After Nico’s story on the top 5 most underrated BMW cars, our own Steven follows up with his own take on the topic. No one can dispute that BMW has made some real legends. Cars like the E46 M3 and the 1M Coupe are going for huge numbers all over the world on the used market. But what about the cars that never ascended to the ranks of BMW mythology? While most enthusiasts are familiar with these cars, here’s five BMWs that outdrive the competition – and their reputation.

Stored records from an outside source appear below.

Lemma decoded_value_has_its_type_witness :
  let r := @decode_pv_field_cached host64 false Little Little (Scalar Short) ∅ [0x34; 0x12; 9] in
  snd r = Ok (PvField.Scalar (ScalarValue.Short 0x1234), [9]) /\
  cache_ok false (fst r) /\
  well_typed (PvField.Scalar (ScalarValue.Short 0x1234)) (Scalar Short) = true.
Proof.
  assert (Hc : cache_ok false ∅) by apply map_Forall_empty.
  destruct (@decoded_value_has_its_type host64 false Little Little (Scalar Short) ∅ [0x34; 0x12; 9] Hc)
    as [H1 H2]; [vm_compute; discriminate|].
  split; [vm_compute; reflexivity|]. split; [exact H1|].
  apply (H2 _ [9]). vm_compute. reflexivity.
Defined.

The F-Series M6 kicks off this list as one of the most underrated modern BMWs. It’s also one of the fastest – the S63 V8 good for up to 600 horsepower with the Competition Package. Zero to sixty times sit in the sub-3.5 second range, and you can even get it with a manual (though difficult to find). Plus, you’ve got options – this generation M6 comes in convertible, coupe, and Gran Coupe flavor. They’re also not the most expensive – decent examples can be had for around $40,000. Not bad for a car that cost well into six figures when new and accelerates like a cruise missile.
But wait – there’s more! Gone is the SMG gearbox from the prior generation M6, instead replaced by the slick seven-speed M-DCT. 20” wheels were an often-picked option that you’re likely to find on most used examples. Carbon ceramic brakes were available, too, so you can stop more consistently on the track and have added incessant squeaking on the street. And of course, if you’re willing to tinker, you’re only a few mods away from 700 horsepower.

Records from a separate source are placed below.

Lemma union_into_spec a b :
  (wf a -> wf (union_into a b)) /\
  (forall i, BitSet.get (union_into a b) i = BitSet.get a i || BitSet.get b i) /\
  (length (BitSet.bytes (union_into a b))
   <= length (BitSet.bytes a) `max` length (BitSet.bytes b))%nat.
Proof.
  unfold union_into.
  assert (Hf : forall l, (forall i, i ∈ l -> (i / 8 < length (BitSet.bytes b))%nat) -> forall a,
    (wf a -> wf (foldl BitSet.set a l)) /\
    (forall i, BitSet.get (foldl BitSet.set a l) i = BitSet.get a i || bool_decide (i ∈ l)) /\
    (length (BitSet.bytes (foldl BitSet.set a l))
     <= length (BitSet.bytes a) `max` length (BitSet.bytes b))%nat).
  { intros l. induction l as [|x l IH]; intros Hb a0; cbn [foldl].
    - split_and!; [done| |lia]. intros i. rewrite bool_decide_eq_false_2 by apply not_elem_of_nil.
      by rewrite orb_false_r.
    - destruct (IH (fun i Hi => Hb i (list_elem_of_further _ _ _ Hi)) (BitSet.set a0 x)) as (Hw & Hg & Hl).
      split_and!.
      + intros Ha. by apply Hw, wf_set.
      + intros i. rewrite Hg, get_set.
        rewrite (bool_decide_ext (i ∈ x :: l) (i = x \/ i ∈ l)) by apply elem_of_cons.
        rewrite bool_decide_or. replace (x =? i)%nat with (bool_decide (i = x))
          by (destruct (Nat.eqb_spec x i); case_bool_decide; congruence).
        by rewrite orb_assoc, (orb_comm (bool_decide _) (BitSet.get a0 i)).
      + pose proof (length_set a0 x). specialize (Hb x ltac:(constructor)). lia. }
  destruct (Hf (BitSet.iter b)) with (a := a) as (Hw & Hg & Hl).
  { intros i Hi. apply elem_of_iter in Hi. unfold BitSet.get in Hi.
    destruct (BitSet.bytes b !! (i / 8)%nat) eqn:E; [by apply lookup_lt_Some in E|done]. }
  split_and!; [done| |done].
  intros i. rewrite Hg. f_equal. apply eq_true_iff_eq. by rewrite bool_decide_eq_true, elem_of_iter.
Qed.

The E36 3 Series, even well over 20 years later, remains one of the most underrated BMWs in history. Though E36 M3 prices are steadily on the rise, they’re still eclipsed by bookended brothers – the E30 M3 and E46 M3. In-period, ironically, the E36 3 Series received enormous praise from almost every automotive journalist that drove it. I speculate that the North American version of the M3’s neutered S50 is part of the reason for this car being passed over.
But the E36 3 Series drives amazing – old school hydraulic steering, naturally aspirated inline six-cylinders, manual transmission – basically the embodiment of what makes BMWs so much fun to drive. The nicest part is that you don’t even need to step up to the M3 in order to get a versatile and fun to drive BMW.

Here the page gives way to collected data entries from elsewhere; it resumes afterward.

(* ===== verification/PvaFrameTheory.v ===== *)
(** * Properties of frames

    A frame is cut off the stream whatever the reads were; the parser panics exactly where
    the length of a frame overflows the machine word; a segmented message is put together
    again, within its cap. *)
From stdpp Require Import base tactics numbers list option strings gmap.
From S2P Require Import Prelude PvaProto PvaProtoTheory PvaText PvaDesc PvaDescTheory PvaValue PvaDelta.
From S2P Require Import PvaFrame.

Open Scope Z_scope.

(** ** One frame *)

(** The wire form of a frame that is not a control message. *)
Definition frame_bytes (f : Frame) : list Z := header_encode (header f) ++ payload f.

(** A data frame, its length field its length. *)
Definition frame_ok `{Target} (f : Frame) : Prop :=
  header_ok (header f) /\ version (header f) <> 0 /\ is_control (flags (header f)) = false /\
  payload_length (header f) = len (payload f) /\
  8 + len (payload f) <= uint_max usize_bits.

Lemma length_header_encode h : length (header_encode h) = HEADER_SIZE.
Proof.
  rewrite header_encode_write_into. unfold header_write_into, put_u8. rewrite !length_app, length_put_u32. done.
Qed.

Lemma read_exact_more n (cur more b rest : list Z) :
  read_exact n cur = Ok (b, rest) -> read_exact n (cur ++ more) = Ok (b, rest ++ more).
Proof.
  unfold read_exact. destruct (Nat.ltb_spec (length cur) n); [done|]. intros [= <- <-].
  rewrite length_app. destruct (Nat.ltb_spec (length cur + length more) n); [lia|].
  by rewrite take_app_le, drop_app_le by lia.
Qed.

(** A header already there is not changed by what follows. *)
Lemma header_decode_app cur more h rest :
  header_decode cur = Ok (h, rest) -> header_decode (cur ++ more) = Ok (h, rest ++ more).
Proof.
  assert (H8 : forall cur b r, get_u8 cur = Ok (b, r) -> get_u8 (cur ++ more) = Ok (b, r ++ more)).
  { clear. intros cur b r ->%get_u8_inv. apply get_u8_cons. }
  unfold header_decode.
  destruct (get_u8 cur) as [[m c1]|] eqn:E1; rbind; [|done]. rewrite (H8 _ _ _ E1). rbind.
  destruct (negb (m =? MAGIC)); [done|].
  destruct (get_u8 c1) as [[v c2]|] eqn:E2; rbind; [|done]. rewrite (H8 _ _ _ E2). rbind.
  destruct (v =? 0); [done|].
  destruct (get_u8 c2) as [[f c3]|] eqn:E3; rbind; [|done]. rewrite (H8 _ _ _ E3). rbind.
  destruct (get_u8 c3) as [[c c4]|] eqn:E4; rbind; [|done]. rewrite (H8 _ _ _ E4). rbind.
  unfold get_u32, get_uint. destruct (read_exact 4 c4) as [[b r]|] eqn:E5; rbind; [|done].
  rewrite (read_exact_more _ _ _ _ _ E5). rbind. by intros [= <- <-].
Qed.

The E32 7 Series is almost never on the top of anyone’s “most desirable BMWs”. One of the reasons the E32 is an instant greatest hit is the drivetrain. Paired with a manual transmission and the iconic M30B35 inline-six, the 735i offers all you could ever want from a BMW. And consider; the car is only a few inches longer and wider than the current G20 3 Series, and low spec’d examples can weight up to 100 pounds less than the current 3er.
And sure, it isn’t going to win any drag races, and probably won’t impress anyone on a track. After all, the car is thirty years old. But it’s an old school BMW with a stick – and its aged like wine. Also, it’s rare you’ll pay more than $10,000 for one of these even in great shape. They’re not all that in-demand, making them one of the few remaining best-kept secrets for enthusiasts in the know.
Though M coupes fetch near six-figure sums, it’s rare you’ll find a Roadster approaching even half that. Which is strange – since they’re mechanically no different. Powered by the E46 M3’s S54 inline-six, and only available with a manual transmission – no clunky SMG nonsense here – the Z4 M has every marking of a legendary BMW. Of course, the coupes are more desirable, as they do have a lower center of gravity (and weight) on account of the hardtop. But most drivers aren’t good enough for it to matter; and an even smaller number track the car, where this sort of thing would matter.
As a result, you can pick up a decent Z4 M Roadster for under $20,000. It’s a fantastic car, being mostly E46 M3 in the spots that it counts, and convertibles certainly offer their own brand of fun. And sure, you may have to give up a second around a racetrack. But 9/10ths of the driving experience for a quarter of the price sure sounds like a value to me.
And now for something completely different. Although frequently seen in Scottsdale being recklessly piloted to brunch and mimosas, the current generation X3 is one of the best all-arounders out there. The base trim is a bit sluggish; the M40i uses the ubiquitous B58 engine. It’s a powerhouse from the factory, and more than receptive to a few cheap and power-adding modifications. Plus, you can take it anywhere and have plenty of room for activities – there’s even an optional trailer hitch. Most important to some, it retains a little bit of a classic BMW look – with proportional grilles.
The X3 M exists and must be mentioned; though I’m not sure that it’s as underrated. Good for 503 horsepower in Competition guise, Car and Driver got it to do 0-60 in just 3.3 seconds. For reference, that’s quicker than Mercedes’ AMG GT. With the LCI X3 landing on lots, it will be interesting to see just how far these superpowered SUVs depreciate; I think these will be quite the performance bargain in a few years. Yeah, it’s not an M-powered wagon, but it’s as close as we’re going to get.
That’s a quick look at five of the most underrated BMWs. There’s probably a few we missed – what cars do you think should’ve made the list?